Unnamed: 0,Genre,Series_Title,IMDB_Rating,Overview
0,Drama,The Shawshank Redemption,9.3,Two imprisoned men bond over a number of years...
1,"Crime, Drama",The Godfather,9.2,An organized crime dynasty's aging patriarch t...
2,"Action, Crime, Drama",The Dark Knight,9.0,When the menace known as the Joker wreaks havo...
3,"Crime, Drama",The Godfather: Part II,9.0,The early life and career of Vito Corleone in ...
4,"Crime, Drama",12 Angry Men,9.0,A jury holdout attempts to prevent a miscarria...


## Initialize BERT Model

In [5]:
# Load BERT tokenizer and model
tokenizer = BertTokenizer.from_pretrained("bert-base-uncased")
model = BertModel.from_pretrained("bert-base-uncased")
print("BERT model loaded successfully")

BERT model loaded successfully


## Define Helper Functions

In [6]:
def get_bert_embedding(text):
    """Get BERT embeddings for a given text."""
    inputs = tokenizer.encode_plus(
        text,
        add_special_tokens=True,
        truncation=True,
        padding='max_length',
        max_length=512,
        return_tensors="pt",
        return_attention_mask=True
    )
    
    with torch.no_grad():
        output = model(inputs["input_ids"], attention_mask=inputs["attention_mask"])
    
    return output.last_hidden_state[:, 0, :].squeeze().numpy()
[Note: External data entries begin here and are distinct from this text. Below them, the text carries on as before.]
Lemma groups_length zones : (7 + per <= length zones)%nat ->
  length (groups zones) = ((length zones - (7 + per) + (per - 1)) / per)%nat.
Proof.
  intros Hl. unfold groups. destruct per_eq as [_ Hp].
  destruct (chunks_ok per (drop (7 + per) zones)) as (_ & E & _); [lia|]. by rewrite E, length_drop.
Qed.

Lemma groups_cap zones : (length zones <= max_zones)%nat -> (length (groups zones) <= per)%nat.
Proof.
  intros Hl. destruct per_eq as [_ Hp].
  destruct (chunks_ok per (drop (7 + per) zones)) as (_ & E & _); [lia|]. unfold groups.
  rewrite E, length_drop. unfold max_zones in Hl.
  apply Nat.lt_succ_r, Nat.Div0.div_lt_upper_bound; nia.
Qed.

Lemma groups_zones zones : Forall (data_zone sb) zones -> Forall (Forall (data_zone sb)) (groups zones).
Proof.
  intros Hz. destruct per_eq as [_ Hp].
  destruct (chunks_ok per (drop (7 + per) zones)) as (E & _ & _); [lia|]. unfold groups.
  assert (Hd : Forall (data_zone sb) (drop (7 + per) zones)) by (by apply Forall_drop).
  rewrite <- E in Hd. clear E. induction (chunks per (drop (7 + per) zones)) as [|c cs IH]; [constructor|].
  cbn [concat] in Hd. apply Forall_app in Hd as [? ?]. constructor; auto.
Qed.

Lemma metas_length f inode zones z7 z8 inds : layout f inode zones z7 z8 inds ->
  length (metas z7 z8 inds) = nmeta (length zones).
Proof.
  intros [L1 L2 L3 L4 L5]. unfold metas, nmeta. rewrite !length_app.
  destruct (Nat.leb_spec (length zones) 7) as [H7|H7].
  - subst z7. destruct (Nat.leb_spec (length zones) (7 + per)) as [Hd|Hd]; [|lia].
    destruct L3 as [-> ->]. done.
  - destruct L2 as [Hz7 _]. apply Z.eqb_neq in Hz7. rewrite Hz7. cbn [length].
    destruct (Nat.leb_spec (length zones) (7 + per)) as [Hd|Hd].
    + destruct L3 as [-> ->]. done.
    + destruct L3 as (Hz8 & _ & Hf). apply Z.eqb_neq in Hz8. rewrite Hz8. cbn [length].
      rewrite (Forall2_length _ _ _ Hf), groups_length by lia. lia.
Qed.

Lemma zone_lookup (d : list Z) (z7 z8 : Z) : length d = 7%nat ->
  (d ++ [z7; z8]) !! 7%nat = Some z7 /\ (d ++ [z7; z8]) !! 8%nat = Some z8 /\
  (forall z, <[7%nat := z]> (d ++ [z7; z8]) = d ++ [z; z8]) /\
  (forall z, <[8%nat := z]> (d ++ [z7; z8]) = d ++ [z7; z]) /\
  take 7 (d ++ [z7; z8]) = d /\ drop 7 (d ++ [z7; z8]) = [z7; z8].
Proof. intros Hd. do 8 (destruct d as [|? d]; try done). Qed.
(* ===== verification/MinixFile.v ===== *)
(** * MinixFile: reading and writing files

    The bytes of a file are those of its zones, one after the other.
    [File_read_at] returns a part of them, [File_write_at] replaces a part and
    extends the file, and neither changes another file. *)

From stdpp Require Import gmap.
From S2P Require Import Prelude Bitmap BitFields Paths Bytes Disk Minix MinixDisk MinixZones.

Section Files.
Context {D : Type} `{DiskLaws D} (sb : DiskSuperBlock) (N : Z) (G : geometry sb N).
Abbreviation zs := (zsize sb).
Abbreviation contents := (Z -> Z).

(** ** The bytes of a list of zones *)

Definition fbyte (f : contents) (zones : list Z) (k : Z) : Z :=
  f (nth (Z.to_nat (k / zs)) zones 0 * zs + k mod zs).

Definition room (zones : list Z) : Z := Z.of_nat (length zones) * zs.

Lemma zs_pos : 1024 <= zs.
Proof. destruct (zsize_cases sb N G) as (p & -> & Hp). lia. Qed.

Lemma zone_index zones k : 0 <= k < room zones -> exists z, zones !! Z.to_nat (k / zs) = Some z.
Proof.
  intros Hk. pose proof zs_pos. apply lookup_lt_is_Some_2. unfold room in Hk.
  assert (0 <= k / zs < Z.of_nat (length zones)).
  { split; [apply Z.div_pos; lia|]. apply Z.div_lt_upper_bound; lia. }
  lia.
Qed.

Lemma mod_zs k : 0 <= k mod zs < zs.
Proof. pose proof zs_pos. apply Z.mod_pos_bound. lia. Qed.

(** Positions of one zone. *)
Lemma same_zone pos k : 0 <= k -> pos mod zs + k < zs ->
  (pos + k) / zs = pos / zs /\ (pos + k) mod zs = pos mod zs + k.
Proof.
  intros Hk Hlt. pose proof zs_pos. pose proof (mod_zs pos).
  pose proof (Z.div_mod pos zs ltac:(lia)).
  split; symmetry; [apply (Z.div_unique _ _ _ (pos mod zs + k))|apply (Z.mod_unique _ _ (pos / zs))]; lia.
Qed.

(** A part of the file that lies in one zone is a part of that zone. *)
Lemma slice_fbyte f zones pos n z : 0 <= n -> zones !! Z.to_nat (pos / zs) = Some z ->
  pos mod zs + n <= zs -> slice (fbyte f zones) pos n = slice f (z * zs + pos mod zs) n.
Proof.
  intros Hn Hz Hb. unfold slice. apply list_eq. intros j. rewrite !list_lookup_fmap.
  destruct (decide (Z.of_nat j < n)) as [Hj|Hj].
  - rewrite !lookup_seqZ_lt by lia. cbn [fmap option_fmap option_map]. f_equal. unfold fbyte.
    destruct (same_zone pos (Z.of_nat j)) as [-> ->]; [lia|lia|].
    rewrite (nth_lookup_Some _ _ _ _ Hz). f_equal. lia.
  - rewrite !lookup_seqZ_ge by lia. done.
Qed.

Lemma fbyte_prefix f zones new k : 0 <= k < room zones -> fbyte f (zones ++ new) k = fbyte f zones k.
Proof.
  intros Hk. destruct (zone_index zones k Hk) as [z Hz]. unfold fbyte.
  rewrite (nth_lookup_Some _ _ _ _ Hz). by rewrite (nth_lookup_Some _ _ _ z (lookup_app_l_Some _ _ _ _ Hz)).
Qed.

(** Zones that keep their bytes. *)
Lemma fbyte_touches W f f' zones k : touches sb W f f' -> Forall (data_zone sb) zones ->
  (forall z, z ∈ zones -> z ∉ W) -> 0 <= k < room zones -> fbyte f' zones k = fbyte f zones k.
Proof.
  intros Ht Hd HW Hk. destruct (zone_index zones k Hk) as [z Hz]. unfold fbyte.
  rewrite (nth_lookup_Some _ _ _ _ Hz). assert (Hin : z ∈ zones) by (by eapply list_elem_of_lookup_2).
  rewrite Forall_forall in Hd. eapply (touches_zone sb N G); [exact Ht|by apply Hd|by apply HW|].
  pose proof (mod_zs k). unfold in_zone. lia.
Qed.

(** ** Reading *)

Lemma File_read_loop_ok fuel self f pos n out (Q : list Z -> contents -> Prop) :
  fl_zone_size self = zs -> Forall (data_zone sb) (fl_zones self) -> File_size self <= room (fl_zones self) ->
  0 <= pos -> 0 <= n <= Z.of_nat fuel ->
  Q (out ++ slice (fbyte f (fl_zones self)) pos (Z.min n (File_size self - pos))) f ->
  triple N f (File_read_loop fuel self pos n out) Q.
Proof.
  intros Ezs Hd Hsz. revert pos n out. pose proof zs_pos as Hzs.
  induction fuel as [|fuel IH]; intros pos n out Hp Hn HQ; cbn [File_read_loop].
  - case_if as E; [lia|]. apply triple_ret. replace (Z.min _ _) with (Z.min 0 (File_size self - pos)) in HQ by lia.
    unfold slice in HQ. rewrite seqZ_nil in HQ by lia. by rewrite app_nil_r in HQ.
  - destruct ((pos <? File_size self) && (0 <? n)) eqn:E.
    2: { apply triple_ret. unfold slice in HQ. rewrite seqZ_nil in HQ by lia. by rewrite app_nil_r in HQ. }
    zify_bool. rewrite Ezs. destruct (Z.eqb_spec zs 0); [lia|].
    destruct (zone_index (fl_zones self) pos) as [z Hz]; [lia|]. rewrite Hz.
    assert (Hdz : data_zone sb z) by (rewrite Forall_forall in Hd; apply Hd; by eapply list_elem_of_lookup_2).
    pure_step (data_zone_mul sb N G z Hdz). pose proof (mod_zs pos) as Hm.
    destruct (zone_offset_ok sb N G z Hdz) as [_ Hend]. pose proof (data_zone_pos sb N G z Hdz).
    set (m := Z.min _ n). assert (0 < m) by lia.
    apply triple_seq, triple_read; rewrite ?length_replicate, ?Z2Nat.id by lia; [lia|lia|]. cbn beta iota.
    apply IH; [lia|lia|]. rewrite <- (slice_fbyte f (fl_zones self) pos m z) by (try done; lia).
    rewrite <- app_assoc, <- slice_app by lia.
    replace (m + Z.min (n - m) (File_size self - (pos + m))) with (Z.min n (File_size self - pos)) by lia. done.
Qed.

(** ** Writing *)

(** A write into the zone of position [pos] is a write at [pos] of the file. *)
Lemma fbyte_splice f zones pos part z k : NoDup zones -> Forall (data_zone sb) zones ->
  zones !! Z.to_nat (pos / zs) = Some z -> 0 <= pos -> pos mod zs + Z.of_nat (length part) <= zs ->
  0 <= k < room zones ->
  fbyte (splice f (z * zs + pos mod zs) part) zones k = splice (fbyte f zones) pos part k.
Proof.
  intros Hnd Hd Hz Hp Hb Hk. pose proof zs_pos. pose proof (mod_zs pos). pose proof (mod_zs k).
  destruct (zone_index zones k Hk) as [z' Hz']. unfold fbyte at 1. rewrite (nth_lookup_Some _ _ _ _ Hz').
  destruct (Z.eq_dec (k / zs) (pos / zs)) as [E|E].
  - assert (z' = z) as -> by congruence.
    assert (Ek : k - pos = k mod zs - pos mod zs).
    { pose proof (Z.div_mod k zs ltac:(lia)). pose proof (Z.div_mod pos zs ltac:(lia)). rewrite E in *. lia. }
    unfold splice. replace (z * zs + pos mod zs <=? z * zs + k mod zs) with (pos <=? k) by
      (apply eq_true_iff_eq; rewrite !Z.leb_le; lia).
    replace (z * zs + k mod zs <? z * zs + pos mod zs + Z.of_nat (length part)) with
      (k <? pos + Z.of_nat (length part)) by (apply eq_true_iff_eq; rewrite !Z.ltb_lt; lia).
    replace (z * zs + k mod zs - (z * zs + pos mod zs)) with (k - pos) by lia.
    destruct (_ && _); [done|]. unfold fbyte. by rewrite (nth_lookup_Some _ _ _ _ Hz').
  - assert (z' <> z).
    { intros ->. apply E. pose proof (NoDup_lookup _ _ _ _ Hnd Hz' Hz) as En.
      pose proof (Z.div_pos k zs ltac:(lia) ltac:(lia)). pose proof (Z.div_pos pos zs ltac:(lia) ltac:(lia)). lia. }
    rewrite splice_out by (destruct (zones_apart sb N G z' z); [done|lia|lia]).
    rewrite splice_out; [unfold fbyte; by rewrite (nth_lookup_Some _ _ _ _ Hz')|].
    pose proof (Z.div_mod k zs ltac:(lia)). pose proof (Z.div_mod pos zs ltac:(lia)).
    destruct (Z.lt_total (k / zs) (pos / zs)) as [|[|]]; [left; nia|lia|right; nia].
Qed.

Lemma File_write_loop_ok fuel zones buf f pos done (Q : Z -> contents -> Prop) :
  NoDup zones -> Forall (data_zone sb) zones -> zmap_padded sb f -> bytes buf ->
  let len := Z.of_nat (length buf) in
  0 <= pos -> 0 <= done <= len -> len - done <= Z.of_nat fuel -> pos + (len - done) <= room zones ->
  (forall f', alloc_step sb [] zones f f' ->
     (forall k, 0 <= k < room zones ->
        fbyte f' zones k = splice (fbyte f zones) pos (drop (Z.to_nat done) buf) k) -> Q len f') ->
  triple N f (File_write_loop fuel zs zones buf (pos + (len - done)) pos done) Q.
Proof.
  intros Hnd Hd Hp Hb len. revert f pos done Hp. pose proof zs_pos as Hzs.
  induction fuel as [|fuel IH]; intros f pos done Hp Hpos Hdone Hf Hr HQ.
  - cbn [File_write_loop]. fold len. destruct (_ && _) eqn:E; zify_bool; [lia|].
    apply triple_ret. assert (done = len) as -> by lia. apply HQ.
    + eapply alloc_step_mono; [apply list_subseteq_nil|]. by apply alloc_step_refl.
    + intros k _. rewrite drop_ge by lia. symmetry. apply splice_out. cbn. lia.
  - cbn [File_write_loop]. fold len. destruct (Z.ltb_spec done len) as [Hlt|Hge].
    2: { rewrite andb_false_r. apply triple_ret. assert (done = len) as -> by lia. apply HQ.
         + eapply alloc_step_mono; [apply list_subseteq_nil|]. by apply alloc_step_refl.
         + intros k _. rewrite drop_ge by lia. symmetry. apply splice_out. cbn. lia. }
    destruct (Z.ltb_spec pos (pos + (len - done))); [|lia]. cbn [andb].
    destruct (zone_index zones pos) as [z Hz]; [lia|]. rewrite Hz.
    assert (Hdz : data_zone sb z) by (rewrite Forall_forall in Hd; apply Hd; by eapply list_elem_of_lookup_2).
    pure_step (data_zone_mul sb N G z Hdz). pose proof (mod_zs pos) as Hm.
    destruct (zone_offset_ok sb N G z Hdz) as [_ Hend]. pose proof (data_zone_pos sb N G z Hdz).
    set (n := Z.min _ (len - done)). assert (0 < n) by lia.
    set (part := take (Z.to_nat n) (drop (Z.to_nat done) buf)).
    assert (Hpl : Z.of_nat (length part) = n) by (unfold part; rewrite length_take, length_drop; lia).
    apply triple_seq, triple_write; [lia|lia|by apply Forall_take, Forall_drop|].
    set (f1 := splice f (z * zs + pos mod zs) part).
    assert (Hs1 : alloc_step sb [] [z] f f1).
    { apply (alloc_step_splice sb N G); [done|done|unfold in_zone; lia|lia]. }
    replace (pos + (len - done)) with ((pos + n) + (len - (done + n))) by lia.
    apply IH; [apply Hs1|lia|lia|lia|lia|]. intros f' Hs' Hk. apply HQ.
    + eapply alloc_step_mono; [|exact (alloc_step_trans _ _ _ _ _ _ _ _ Hs1 Hs')].
      intros x. rewrite elem_of_app, list_elem_of_singleton. intros [->|]; [by eapply list_elem_of_lookup_2|done].
    + intros k Hkr. rewrite Hk by done. rewrite <- Hpl.
      rewrite (splice_ext _ (splice (fbyte f zones) pos part)) by (apply fbyte_splice; try done; lia).
      rewrite splice_app. f_equal. unfold part at 1.
      replace (Z.to_nat (done + Z.of_nat (length part))) with (Z.to_nat done + Z.to_nat n)%nat by lia.
      rewrite <- drop_drop, take_drop. done.
Qed.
def preprocess_user_input(user_input):
    """Preprocess user input for better tokenization."""
    user_input = user_input.lower()
    user_input = re.sub(r'[^\w\s]', ' ', user_input)
    user_input = re.sub(r'\s+', ' ', user_input)
    return user_input

def extract_movie_names(user_input):
    """Extract movie names within double quotes."""
    return re.findall(r'"([^"]*)"', user_input)

def extract_imdb_rating(user_input):
    """Extract IMDb rating from user input."""
    patterns = [r'imdb:(\d+\.\d+)', r'imdb: (\d+\.\d+)', r'imdb:(\d+)', r'imdb: (\d+)']
    for pattern in patterns:
        rating = re.findall(pattern, user_input)
        if rating:
            return float(rating[0])
    return None

## Generate Movie Embeddings

In [7]:
# Calculate movie embeddings (this may take a few minutes)
print("Generating BERT embeddings for all movies...")
movie_ef = np.array([get_bert_embedding(desc) for desc in MOVIES['Overview']])
print(f"Generated embeddings shape: {movie_ef.shape}")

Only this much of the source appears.